Yesterday, in an article titled "Looks like interesting times ahead for city business districts", I highlighted the crisis in commercial real estate, and warned that it was going to get worse. In the comments to that article, reader pyotr forecast:
"I wonder what it will be like to be in a downtown full of abandoned high rise buildings."
Bad. Squatters camping in them, fires. Eventually one will collapse, not neatly, and 'there goes the neighborhood'. Clearing the streets will cost too much. Later rinse repeat.
Possibly, before that starts happening, there will be a resettlement - cities are where they are for reasons - and the old structures will be minded for resources.
He's right. We can already see that happening in some inner-city areas in the USA, and it's common enough in collapsing Third World states. As an example, here's a city where I lived for eight years, Johannesburg in South Africa. Well over a hundred buildings in its central business district are now derelict, overrun by squatters, ruled by urban gangs who extort payment from anyone wanting to live there - and able to do so because there's nowhere else to live. They're very dangerous places, not least because nobody has any sense of what's safe or acceptable. Last year a fire killed 77 people in one such building. Police have just arrested a self-confessed suspect in that case.
As for Johannesburg as a whole . . . I spent eight years of my life there. It used to be a First World city. In less than two generations, it's cratered to Third World standards, and fairly low Third World standards at that. According to friends who are still there, parts of it now resemble the worst slums in Haiti. I can examine satellite images of the area where I used to live, and see the quite incredible urban decay around my former home. It's sickening to see.
Here's a longer documentary about life in Johannesburg these days. I don't like its style or narration, but it does convey the reality of day-to-day existence there. I'm glad I no longer live there, and I grieve to see places I lived and worked brought so low.
As for those who think that can't happen here in the USA, it already is. Back in 2019 I highlighted a three-part documentary series from station KOMO in Seattle, Washington. The final report was titled simply, "Seattle Is Dying". In case you missed it then, here it is again. Click through to the earlier report to see the first two parts in the series.

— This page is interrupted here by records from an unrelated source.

(** * wearedood/web3: gas-fee tiers, builder eligibility and activity score

    A shallow embedding of the computations of
    - [BaseGasOptimizer.getOptimalGas]           (Base blockchain integration module, ES module),
    - [BaseDeFiUtils.getOptimalGasFees],
      [BaseBuilderTracker.getContractsDeployed],
      [BaseBuilderTracker.getBuilderMetrics],
      [BaseAnalytics.checkRewardsEligibility],
      [BaseAnalytics.getRecommendations]         (base-builder-utilities.js),
    - [BaseIntegration.calculateActivityScore]   (BaseIntegration.js),
    followed by the properties the specification states about them; and of
    - [BaseGasOptimizer.batchTransactions], [BaseIntegration.getBalance],
      [BaseIntegration.sendETH]                  (Base blockchain integration module),
    - the constructor, [initializeWallet], [deployContract], [callContract],
      [sendTransaction], [getOptimizationRecommendations] (BaseIntegration.js),
    - [BaseDeFiUtils.estimateBridgeCost], [utils.getTxUrl],
      [utils.getAddressUrl], [utils.isValidAddress] (base-builder-utilities.js),
    with the properties the code itself shows.

    Conventions.
    - A JavaScript BigInt is a [Z]; BigInt [/] truncates toward zero ([Z.quot]).
    - A fee field of ethers' fee data is [null] or a BigInt ([JS.value]).
    - Values obtained from awaited RPC calls are read from a [Chain] record.
    - [Math.random()] and [new Date()] read the [World]; a call returns the
      next world together with its result.
    - Binary64 arithmetic is modelled over [Q] with an explicit rounding
      function [fl] (the value of a real number as a double). *)

From Stdlib Require Import ZArith QArith Qround Lia String Ascii.
From stdpp Require Import base gmap strings.

Local Open Scope Z_scope.

(** ** JavaScript values and completions *)

Module JS.

(** The exceptions BigInt arithmetic can raise. *)
Inductive exn : Type :=
| TypeError   (* "Cannot mix BigInt and other types" *)
| RangeError  (* "Division by zero" *).

(** The outcome of evaluating an expression: a value, or a thrown exception. *)
Inductive completion (A : Type) : Type :=
| Normal (a : A)
| Throw (e : exn).

Arguments Normal {A} a.
Arguments Throw {A} e.

Definition bind {A B : Type} (c : completion A) (k : A -> completion B) : completion B :=
  match c with
  | Normal a => k a
  | Throw e => Throw e
  end.

Definition throws {A : Type} (c : completion A) : bool :=
  match c with
  | Normal _ => false
  | Throw _ => true
  end.

(** A fee field: [null] (the network reports no such fee) or a BigInt. *)
Inductive value : Type :=
| Null
| BigInt (n : Z).

(** [a * BigInt(k)]: the right operand is a BigInt, so a left operand of
    another type makes the multiplication throw. *)
Definition mul_bigint (a : value) (k : Z) : completion value :=
  match a with
  | BigInt x => Normal (BigInt (x * k))
  | Null => Throw TypeError
  end.

(** [a / BigInt(k)]: BigInt division truncates toward zero and throws on a
    zero divisor. *)
Definition div_bigint (a : value) (k : Z) : completion value :=
  match a with
  | BigInt x => if k =? 0 then Throw RangeError else Normal (BigInt (Z.quot x k))
  | Null => Throw TypeError
  end.

(** Order on fee values; it relates BigInts only. *)
Definition value_le (a b : value) : Prop :=
  match a, b with
  | BigInt x, BigInt y => x <= y
  | _, _ => False
  end.

End JS.

Notation "'let!' x ':=' c 'in' k" := (JS.bind c (fun x => k))
  (at level 10, x name, c at level 100, k at level 200).

(** ** BaseGasOptimizer (Base blockchain integration module) *)

Module BaseGasOptimizer.
Import JS.

(** What [provider.getFeeData()] resolves to. *)
Record FeeData : Type := mkFeeData {
  gasPrice : value;
  maxFeePerGas : value;
  maxPriorityFeePerGas : value
}.

(** The field that is read of the block [provider.getBlock(blockNumber)]
    resolves to; the promise may also resolve to [null]. *)
Record Block : Type := mkBlock {
  baseFeePerGas : value
}.

Record Tier : Type := mkTier {
  tierMaxFeePerGas : value;
  tierMaxPriorityFeePerGas : value
}.

Record Recommended : Type := mkRecommended {
  slow : Tier;
  standard : Tier;
  fast : Tier
}.

Record OptimalGas : Type := mkOptimalGas {
  og_gasPrice : value;
  og_maxFeePerGas : value;
  og_maxPriorityFeePerGas : value;
  og_baseFeePerGas : value;
  recommended : Recommended
}.

(** The recurring expression [v * BigInt(pct) / BigInt(100)]. *)
Definition percent (v : value) (pct : Z) : completion value :=
  let! t := mul_bigint v pct in div_bigint t 100.

(** [block.baseFeePerGas]: reading a property of [null] throws. *)
Definition readBaseFeePerGas (block : option Block) : completion value :=
  match block with
  | Some blk => Normal (baseFeePerGas blk)
  | None => Throw TypeError
  end.

(** [getOptimalGas()], given the fee data and the block it awaited.  The
    fields of the returned object literal are evaluated in source order. *)
Definition getOptimalGas (feeData : FeeData) (block : option Block) : completion OptimalGas :=
  let! blockBaseFee := readBaseFeePerGas block in
  let! slowFee := percent (maxFeePerGas feeData) 90 in
  let! slowPriority := percent (maxPriorityFeePerGas feeData) 90 in
  let! fastFee := percent (maxFeePerGas feeData) 110 in
  let! fastPriority := percent (maxPriorityFeePerGas feeData) 110 in
  Normal {|
    og_gasPrice := gasPrice feeData;
    og_maxFeePerGas := maxFeePerGas feeData;
    og_maxPriorityFeePerGas := maxPriorityFeePerGas feeData;
    og_baseFeePerGas := blockBaseFee;
    recommended := {|
      slow := {| tierMaxFeePerGas := slowFee;
                 tierMaxPriorityFeePerGas := slowPriority |};
      standard := {| tierMaxFeePerGas := maxFeePerGas feeData;
                     tierMaxPriorityFeePerGas := maxPriorityFeePerGas feeData |};
      fast := {| tierMaxFeePerGas := fastFee;
                 tierMaxPriorityFeePerGas := fastPriority |}
    |}
  |}.

Definition tier_le (a b : Tier) : Prop :=
  value_le (tierMaxFeePerGas a) (tierMaxFeePerGas b) /\
  value_le (tierMaxPriorityFeePerGas a) (tierMaxPriorityFeePerGas b).

End BaseGasOptimizer.

(** ** BaseDeFiUtils (base-builder-utilities.js) *)

Module BaseDeFiUtils.

Record GasFees : Type := mkGasFees {
  standard : Z;
  fast : Z;
  instant : Z;
  network : string
}.

(** [getOptimalGasFees()], given the BigInt [client.getGasPrice()] resolved
    to and [this.config.name]. *)
Definition getOptimalGasFees (configName : string) (gasPrice : Z) : GasFees :=
  {| standard := gasPrice;
     fast := Z.quot (gasPrice * 110) 100;
     instant := Z.quot (gasPrice * 125) 100;
     network := configName |}.

End BaseDeFiUtils.

(** ** The environment of the builder utilities *)

(** Binary64 numbers are the rationals a double can hold; [fl x] is the double
    nearest to the real number [x].  The functions below take [fl] as their
    first argument. *)
Module Number.

(** [a * b] on Numbers. *)
Definition mul (fl : Q -> Q) (a b : Q) : Q := fl (a * b)%Q.

(** A decimal literal of the program text, such as [0.01]. *)
Definition literal (fl : Q -> Q) (decimal : Q) : Q := fl decimal.

(** [parseFloat(s)] for a decimal string [s], given by the rational it spells. *)
Definition parseFloat (fl : Q -> Q) (s : Q) : Q := fl s.

(** [Math.floor(x)]. *)
Definition floor (x : Q) : Z := Qfloor x.

(** The largest double below 1: [Math.random()] returns a double [r] with
    [0 <= r < 1]. *)
Definition max_random : Q := (1 - (1 # 9007199254740992))%Q.

Definition is_random (r : Q) : Prop := (0 <= r)%Q /\ (r <= max_random)%Q.

(** What the properties below use of round-to-nearest binary64:
    - rounding is monotone;
    - 0 is a double;
    - the largest product [Math.random() * 10], 10 - 10 * 2^-53, rounds
      to the double 10 - 2^-49 just below 10 (the doubles next to it are
      10 - 16 * 2^-53 and 10);
    - 0.009999999999999999 rounds below the double of 0.01 (the doubles
      next to 0.01 are 0.01 - 1.53e-18 and 0.01 + 2.1e-19). *)
Record rounding (fl : Q -> Q) : Prop := mkRounding {
  fl_mono : forall x y : Q, (x <= y)%Q -> (fl x <= fl y)%Q;
  fl_zero : (fl 0 == 0)%Q;
  fl_random_times_10 : (fl (max_random * 10) < 10)%Q;
  fl_below_cent : (fl (9999999999999999 # 1000000000000000000) < fl (1 # 100))%Q
}.

(** The rounding that changes nothing.  It is round-to-nearest on the numbers
    a double holds exactly, and serves to evaluate the functions on sample
    inputs. *)
Definition exact (x : Q) : Q := x.

End Number.

(** The process state read by [Math.random()] and [new Date()]. *)
Record World : Type := mkWorld {
  rng : nat -> Q;   (* the generator's outputs, in order *)
  drawn : nat;      (* how many have been consumed *)
  clock : string    (* what [new Date().toISOString()] yields *)
}.

Definition Math_random (w : World) : Q * World :=
  (rng w (drawn w), {| rng := rng w; drawn := S (drawn w); clock := clock w |}).

(** The chain state behind viem's public client. *)
Record Chain : Type := mkChain {
  getBalance : string -> Z;            (* wei, a BigInt *)
  getTransactionCount : string -> Z    (* a Number holding an integer *)
}.

(** viem's [formatEther(wei)]: the decimal string of [wei / 10^18], given
    by the rational it spells. *)
Definition formatEther (wei : Z) : Q := (wei # 1000000000000000000)%Q.

(** ** BaseBuilderTracker (base-builder-utilities.js) *)

Module BaseBuilderTracker.

Record BuilderMetrics : Type := mkBuilderMetrics {
  address : string;
  balance : Q;              (* the string [formatEther(balance)] *)
  transactionCount : Z;
  contractsDeployed : Z;
  network : string;
  timestamp : string
}.
(** Alice creates her first post; Bob may not delete it; she deletes it and
    it is gone. *)
Lemma post_lifecycle_witness :
  exists post w1,
    PostsService.create mail_down 1 first_post alice_world =
      (Return (post, Author.mk 1 "a@x.com" "A"), w1) /\
    Post.authorId post = 1 /\
    PostsService.remove (Post.id post) 2 w1 =
      (Throw (ForbiddenException "You can only delete your own posts"), w1) /\
    (exists w2,
        PostsService.remove (Post.id post) 1 w1 =
          (Return (Message.mk "Post deleted successfully"), w2) /\
        PostsService.findOne (Post.id post) w2 =
          (Throw (NotFoundException "Post not found"), w2) /\
        posts w2 = []).
Proof.
  destruct (post_lifecycle mail_down 1 2 first_post alice_world alice eq_refl)
    as [post [w1 [H1 [H2 [_ [_ [_ [H6 H7]]]]]]]]; [constructor|].
  exists post, w1. split; [exact H1|]. split; [exact H2|].
  split; [apply H6; discriminate | exact H7].
Defined.

(** Searching the forum for "Later" finds the one post of that title. *)
Lemma search_results_match_witness :
  exists pg,
    PostsService.findAll 1 10 (Some "Later") forum_world = (Return pg, forum_world) /\
    Page.total pg = 1 /\
    Forall (fun i => matches "Later" (Prisma.item_post i) = true) (Page.posts pg).
Proof.
  destruct (search_results_match 1 10 "Later" forum_world) as [_ H].
  destruct H as [pg [H1 [H2 [H3 _]]]]; [lia | lia | discriminate |].
  exists pg. split; [exact H1|]. split; [rewrite H2; vm_compute; reflexivity|].
  eapply Forall_impl; [|exact H3]. intros i [Hi _]. exact Hi.
Defined.
(** * Code examples of the Sass site: blocks, sections, paddings and the split

    A shallow embedding of [source/helpers/components/codeExample.ts]:
    [generateCodeExample] with its helpers [getPaddings], [getPadding],
    [getTotalPadding] and [getCanSplit], together with the three methods of
    JavaScript strings they rely on ([split] with a string separator, [trim]
    and [length]).

    Modelling conventions.
    - A JavaScript string is a [string]; one [ascii] stands for one UTF-16
      code unit in the range 0..255, so that [String.length] is the
      [.length] of the source.
    - An array is a [list]; [a[i]] is [nth_error a i] ([None] is
      [undefined]) and [a.slice(i)] is [skipn i a].
    - Line counts and paddings are integers of [Z]: the source subtracts
      before it clamps with [Math.max(padding, 0)].
    - The widths of [getCanSplit] and the split location are JavaScript
      numbers which can be infinite ([Math.max()] of no argument is
      [-Infinity]); they are values of [number] below.  Finite values are
      exact rationals: the rounding of binary64 arithmetic is not modelled.
    - [sass.compileString] is a parameter of the development; its calls are
      recorded in a log, and an exception it throws is the value [None].
    - [liquidEngine.renderFile], which the entry point [codeExample] calls,
      is a parameter too; a rejected promise is the value [None]. *)

From Stdlib Require Import Bool Arith ZArith QArith Lia List Ascii String.
Import ListNotations.

Local Close Scope Q_scope.
Local Open Scope string_scope.
Local Open Scope list_scope.

(** ** JavaScript strings *)

Module JsString.

(** [s.startsWith(p)], the test [split] makes at every position. *)
Fixpoint starts_with (p s : string) : bool :=
  match p, s with
  | EmptyString, _ => true
  | String _ _, EmptyString => false
  | String a p', String b s' => Ascii.eqb a b && starts_with p' s'
  end.

(** [split_from sep skip cur s] scans [s] from left to right; [cur] is the
    piece read since the last separator and [skip] the number of code
    units of a separator just matched that are still to be passed over.
    The separator is matched at the leftmost position, and matches do not
    overlap. *)
Fixpoint split_from (sep : string) (skip : nat) (cur s : string)
  : list string :=
  match s with
  | EmptyString => [cur]
  | String c s' =>
      match skip with
      | S k => split_from sep k cur s'
      | O =>
          if starts_with sep s
          then cur :: split_from sep (String.length sep - 1) "" s'
          else split_from sep 0 (cur ++ String c "") s'
      end
  end.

Seattle's not alone in that. Just last month I noted a TV documentary from Minneapolis titled "The Fall of Minneapolis". Click through there to watch that video, if you can stomach it.
Friends, you may not want to believe it, but that is quite literally what's coming to many major US cities within the next decade. The influx of millions of Third World immigrants under the Biden administration guarantees it. They aren't going to be magically converted to First World citizens by crossing the Rio Grande. No, they're bringing their Third World attitudes, habits and behaviors with them - and we're already seeing them in action, to the detriment of the places they're being settled. That's going to continue, and increase.
Get out of big Democrat-controlled cities now. Don't delay to squeeze the last penny in value out of selling your home; don't be tied down by family connections; don't wait until it's too late. Leave now, and take your loved ones with you. If any of them won't leave, that's on them, not you. Your primary responsibility is to your immediate family, your spouse and children. If you and they decide to stay in our big cities, you've just seen what's coming your way. On your own head be the consequences of that decision.